Thursday, September 22, 2016

Airborn Contact Dermatitis?

The patient is an 83 yo woman who has had a recurring pruritic dermatitis located mostly on face, neck and upper chest for two years.  It seems to be more prominent seasonally.  She has a history of a lymphoma ~ five years ago.  She had alopecia universalis for many years that spontaneously remitted ~ two years ago.

O/E:  Florid erythema of face and neck.  Submental area does not appear to be spared.
This woman has a somewhat "leonine" facies.

Diagnosis:  Initially, I thought she had a contact dermatitis or the "red face syndrome" from overuse of topical corticosteroids. She has been off the latter for > 1 year.  The has needed prednisone to control this; but I prefer a long-term medication with less side-effects.  Given her history of lymphoma, further evaluation may be necessary.


References:
Azathioprine versus betamethasone for the treatment of parthenium dermatitis: a randomized controlled study.
Verma KK1, Mahesh R, Srivastava P, Ramam M, Mukhopadhyaya AK.
Indian J Dermatol Venereol Leprol. 2008 Sep-Oct;74(5):453-7
Author information: prokverma@hotmail.com
Abstract
CONCLUSIONS: Azathioprine and betamethasone appear to be almost equally effective (P=0.0156 vs. 0.0005) in the treatment of parthenium dermatitis. However, adverse effects and relapses were observed to be more frequent in patients treated with betamethasone. Free Full Text

Tuesday, September 06, 2016

Postiive Band-Aid Sign

The patient is a 77 y.o. man who presented with a number of skin lesions.  He has a past history of non-melanoma skin cancer.

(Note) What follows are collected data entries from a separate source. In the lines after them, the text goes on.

(* ===== verification/Prelude.v ===== *)
(** Verification of moomoo-api-mcp: the order path of an MCP server for the
    moomoo (Futu) OpenD gateway.

    The program.  Tools call services; a mutating call passes validation
    (services/validation.py), the trading policy (services/trading_policy.py),
    instrument rules (services/instrument_rules.py), durable controls
    (services/trading_controls.py), quota reservation (services/rate_limit.py,
    services/broker_dispatch.py) and the execution journal
    (services/execution_store.py), and reaches the broker only after a durable
    dispatch marker; its permits were planned (services/admission.py) and waited
    for (tools/offload.py) before; services/paper_execution.py composes these into one paper
    order, services/real_execution.py and services/trade_service.py into one
    REAL order, with the gateway unlocked only around the write.  Reads go through
    services/trade_queries.py and services/query_snapshots.py, notifications
    through services/trade_events.py.  What an agent must be able to rely on is
    that no order is sent twice, that a refusal means nothing was sent, that an
    unknown outcome blocks until it is accounted for, that every configured limit
    holds exactly, and that pages and event reads skip and repeat nothing.

    The library, in dependency order (each file names its source):
    - Prelude, PyStr, PyFloat, PyDec, PyPath, DecText, DecParse, PyVal, JsonText: Python
      as the code uses it.  Exceptions are values ([result], and [SE], state with
      exceptions); strings are code points below 256; floats are binary64
      ([SpecFloat]); decimals are sign, coefficient and exponent with explicit
      precision; dictionaries are ordered association lists ([dict]).
    - OrderErrors, Serialization, Identity: the [not_sent] boundary, exact
      identifiers, operation tokens and canonical requests.
    - Store, StoreOpen: [ExecutionStore], one definition per method, over an
      explicit database [db]; an [io] argument says how SQLite, the clock and
      the file system behave in each call.  StoreInv, Journal: the journal as a
      step relation over any calls, faults, crashes and restarts, its invariant
      ([db_ok], [gated]) and the theorems it gives.
    - Validation, Policy, Rules: the gates of one request.
    - RateLimit, Dispatch: the limiter over an abstract bucket (pyrate_limiter's
      in-memory bucket: class [Bucket] with [BucketLaws], instance
      [list_bucket]) and the quota pools, bundles and mutation leases over it.
      Reads: broker reads under a deadline, as readers that take the actions of
      clients, timers and worker threads in any order ([read_step]).
    - Controls: [TradingControls], with its history relation [kstep].
    - ClientAuth: what an authenticated client may call and see.  Prep: the guard
      around one mutation (services/trade_preparation.py) over Controls.
    - Paper: [PaperExecution.execute], cut at its two locks into [front],
      [admission] and [dispatch].  PaperOnce: any number of threads between
      these phases, recovery's journal calls, exits and restarts ([sys_step]),
      simulated step by step by the journal machine of StoreInv (each broker
      call follows its own marker).  PaperThm, PaperLimits: the theorems.
    - PaperRecovery: one recovery check of a paper operation, the worker's pass
      ([checking], [each_due], [one_pass], shared with RealRecovery) and what may
      follow from it.
    - RealRequest, Real: the identity, account, facts and arguments of a REAL
      request, and [RealExecution.execute] with the four order methods, cut at
      its two locks into [real_front], [real_admission] and [real_dispatch]; the
      just-in-time lock nests in the last one.  [world] is the process state:
      journal, controls, halt and the log of what the gateway was asked.
      RealOnce: what each phase does to it.  RealScope: what a prepared write
      contains.  RealSys: threads, operators, reconnects (with the SDK's own
      replay of an unlock), recovery, exits and restarts ([real_step]), simulated by the journal machine.  RealThm,
      RealOutcome: the theorems.  RealRecovery: services/real_recovery.py.
    - Events: [TradeEventBuffer], its readers against an unbounded log
      ([ring_step], [watching]).
    - Base64, JsonParse: the standard library's decoders as KlineCursor
      (tools/kline_cursor.py and its tool) uses them.
    - Snapshots: [QuerySnapshots] as a cache shared by any calls ([cache_step])
      with a client following its cursors ([paging]).  Queries:
      services/trade_queries.py and services/query_contracts.py, with a client of
      a page tool ([following]) simulated by [paging].
    - Prepare: requests prepared for an approval, with their previews
      (services/trade_preparation.py), on a [desk]: the paper process, if any,
      and the REAL [world].  Admission: services/admission.py, the permits a call
      is planned to need.  TradeCall: the order methods as called, REAL through
      the decorator and SIMULATE through their paper branches.  Offload:
      [run_async] and [run_blocking], which plan a call, wait for its permits
      among other tasks, and run it on the desk as the dispatcher's world.
    - Instruments: services/instruments.py, the valuation facts of an order's
      codes from a fresh snapshot and the metadata cache ([in_service]), as the
      lookup the order methods are given ([adapter_lookup]).
    - Capabilities: services/trading_capabilities.py, the report of what could be
      traded, over the desk the mutations run on.  Health: bounded probes as a
      machine over their worker threads ([probe_step]), the health check, and
      the classification of quote denials.  Agent: agent_server.py, the report a
      failed call is given from its chain of exceptions, the boundary around
      every tool, and over Offload a mutating call from the client's arguments to
      the answer it is shown.
    - DataEvidence: services/data_evidence.py, the bounds and the coverage of
      market data.  MarketData: services/market_data_service.py and
      services/broker_data_reads.py over a log of SDK calls, with their tools
      inside Agent's boundary.  AccountReads: the account reads of
      services/trade_service.py over such a log.
    - Http: server.py, the bearer check in front of every request and the
      operator's routes over Controls, with the requests they had over time
      ([wstep]).  Connections: who holds the stores and the gateway connections
      from [get_services] to [close_services] ([pstep]), in server.py,
      services/trade_service.py and services/base_service.py; a constructor of the
      SDK may retry for ever, closing and setting up a context do not raise.
    - Supervisor: supervisor.py as a machine over a process table, a clock and
      the moves of the outside world ([running]).  SupConfig: the command lines
      and tunables it is built from.  Settings: settings.py.

    What the theorems show.  Journal, paper and REAL systems: at most one marker
    and one broker call per operation over all interleavings and restarts, replay
    without a second call, outcomes classified by the evidence, admission closed
    while anything is unaccounted for, fail-stop storage, recovery that decides
    only on checked evidence; for REAL writes also the account, the assessment
    and the charge behind each write, and that a gateway this server left unlocked
    stops new exposure (the SDK's replay of a lost unlock is the exception, stated).  Calls: a mutating tool call, planned, made to wait and recovered in
    any way, writes once and in the environment it names, and its answer owns up
    to the write however it fails; no report denies an order that went out; plans
    that write nothing, can always be reserved, are read by the planner as by the method,
    reach their journal, and cover what their execution reserves.  Preparation:
    one pending row for a request the caller may make, and an approved row that
    the guard accepts.  Controls: exact daily budgets, approvals spent
    once and asked for over HTTP behind a credential, pauses; each credential in its
    role.  Limits: no rolling window exceeded, reservations honoured,
    first come first served, one SDK call per permit.  Gates: sound and
    fail-closed assessment, with facts the gateway gave this lookup and metadata
    no older than its lifetime, exact estimates and grids, accepted values and
    dates, canonical prices, exact identifiers.  Reads: one account the client may
    read and no other asked for or shown, exact order lookup, pages that together are one broker answer, cursors
    bound to their query and read back exactly, event reads without silent gaps,
    request slots and worker threads conserved, nothing started for a read that
    was given up.  Market data: calls within the permits planned, answers called
    complete exactly when they are.  Reports: READY only when the gates of a
    write are open, writes allowed exactly when those gates allow them, connected
    only when the gateway answered, one probe thread a service.  Start: configurations that fit together; connections with
    one owner each, all closed whatever the gateway does.  Supervisor: one
    process of each kind, bounded restarts and starts of the gateway, shutdowns that end and leave no
    process behind.

    Specifications and refinement.  [broker_called_once] and [real_written_once]
    are proved by simulations of the two systems by the journal machine; the limiter is proved
    against the laws of its bucket; the digit test on prices, the decimal sums
    and the caps are proved equal to exact arithmetic.  The event ring is related to
    the unbounded log it stands for, a paged query to one broker answer.

    Bounds.  Loops over data are structural.  [digits] uses log2 n + 1 steps,
    enough since each step divides by ten; the shortest float representation
    tries the seventeen digit counts that always suffice.  Waiting loops are
    modelled one pass at a time, between the clock readings that bound them.  The
    JSON reader has the fuel 2 n + 2 for n characters, more than which changes
    nothing ([json_loads_fuel]).  A shutdown waits as many passes as poll
    intervals fit in its timeout, and two more, and reaps at most the children
    there are and will be ([passes], [budget]); [run_ends_clean] proves both
    enough.

    Not modelled: threads inside a lock (each critical section is one step),
    cancellation of a tool call while it waits for its permits, the
    SDK, the reading of HTTP requests, MCP and data frames (a frame is its
    columns and records), tool
    registration and schemas, the time stamps and fixed texts of reports, the
    storage probes of settings.py, the deployment scripts, and the rounding of clock sums in the
    supervisor, whose times are rationals.  The interpreter's limits on recursion and
    integer digits, and cursor texts in another encoding than UTF-8, are left
    out.  Code outside the repository appears as arguments: journal faults, SDK
    answers, session names, the bucket, unique identifiers.

    Order of the work: the journal and the paper path first, then the gates and
    limits they call, then recovery; the REAL path over the same journal
    theorems; client authorization, events, snapshots, candle cursors and trade
    queries; the supervisor, settings and read deadlines; order preparation,
    admission planning and whole tool calls over all of these; the instrument
    lookup; the reports, the tool boundary and the market data methods; the
    HTTP boundary and the life of the connections.  What is
    left is glue around code outside the repository: SQLite probes of storage
    paths, tool schemas, and scripts that deploy and check a gateway. *)

(** ** Shared vocabulary

    Python exceptions as values, the result and state-exception monads every
    component is written in, the automation and the list lemmas the components
    share. *)

From Stdlib Require Export ZArith Lia.
From stdpp Require Export base list strings gmap sets fin_maps sorting.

The lesion in question has been present for a few months.  It is an almost 5 cm in diameter exophytic tumor.

Diagnosis:  Probable Squamous Cell Carcinoma.

I anesthetized the lesion and shaved it off.  There was a fair amount of bleeding.  I curretted it and cautrized the base. It was not as soft as a typical SCC or BCC.  Specimen submitted and I'll attach a follow-up with the path.

Pathology:  Well-differentiated squamous cell carcinoma

This is a particularly good example of the "Positive-Band Aid" sign.  Most of us know this, but it has not been well-reported in the literature.  We presented this sign on the VGRD Blog in 2007.

Saturday, September 03, 2016

The Tortured Tube


The patient is a 25 yo man with a 4 mo hx of an eyelid dermatitis.  His mother, a health professional, gave him 0.1% triamcinalone oinment to apply ~ 2 months ago.  It has run out and he came in for an appointment.  He is healthy and has a history of atopic dermatitis that is now quiescent.
Diagnosis and Discussion: I think this is an example of "steroid acne."  It's hard to tell what preceded it.  Most topical corticosteroids when applied for weeks or more to thin skin such as is seen on the face (expecially eyelids or around the mouth) or the genitalia can cause this.  It's a type of steroid addiction.

The standard treatment is to stop the topical steroid, apply cold compresses two time a day and doxycycline 100 mg b.i.d. for a month or more.  The longer this has been going on, the harder it is to treat.

Reference:  Dr. Ken Fowler and I reported a similar patient in 2001.
Tortured tube" sign. Fowler KP, Elpern DJ.  West J Med. 2001 Jun;174(6):383-4. Free FullText Online.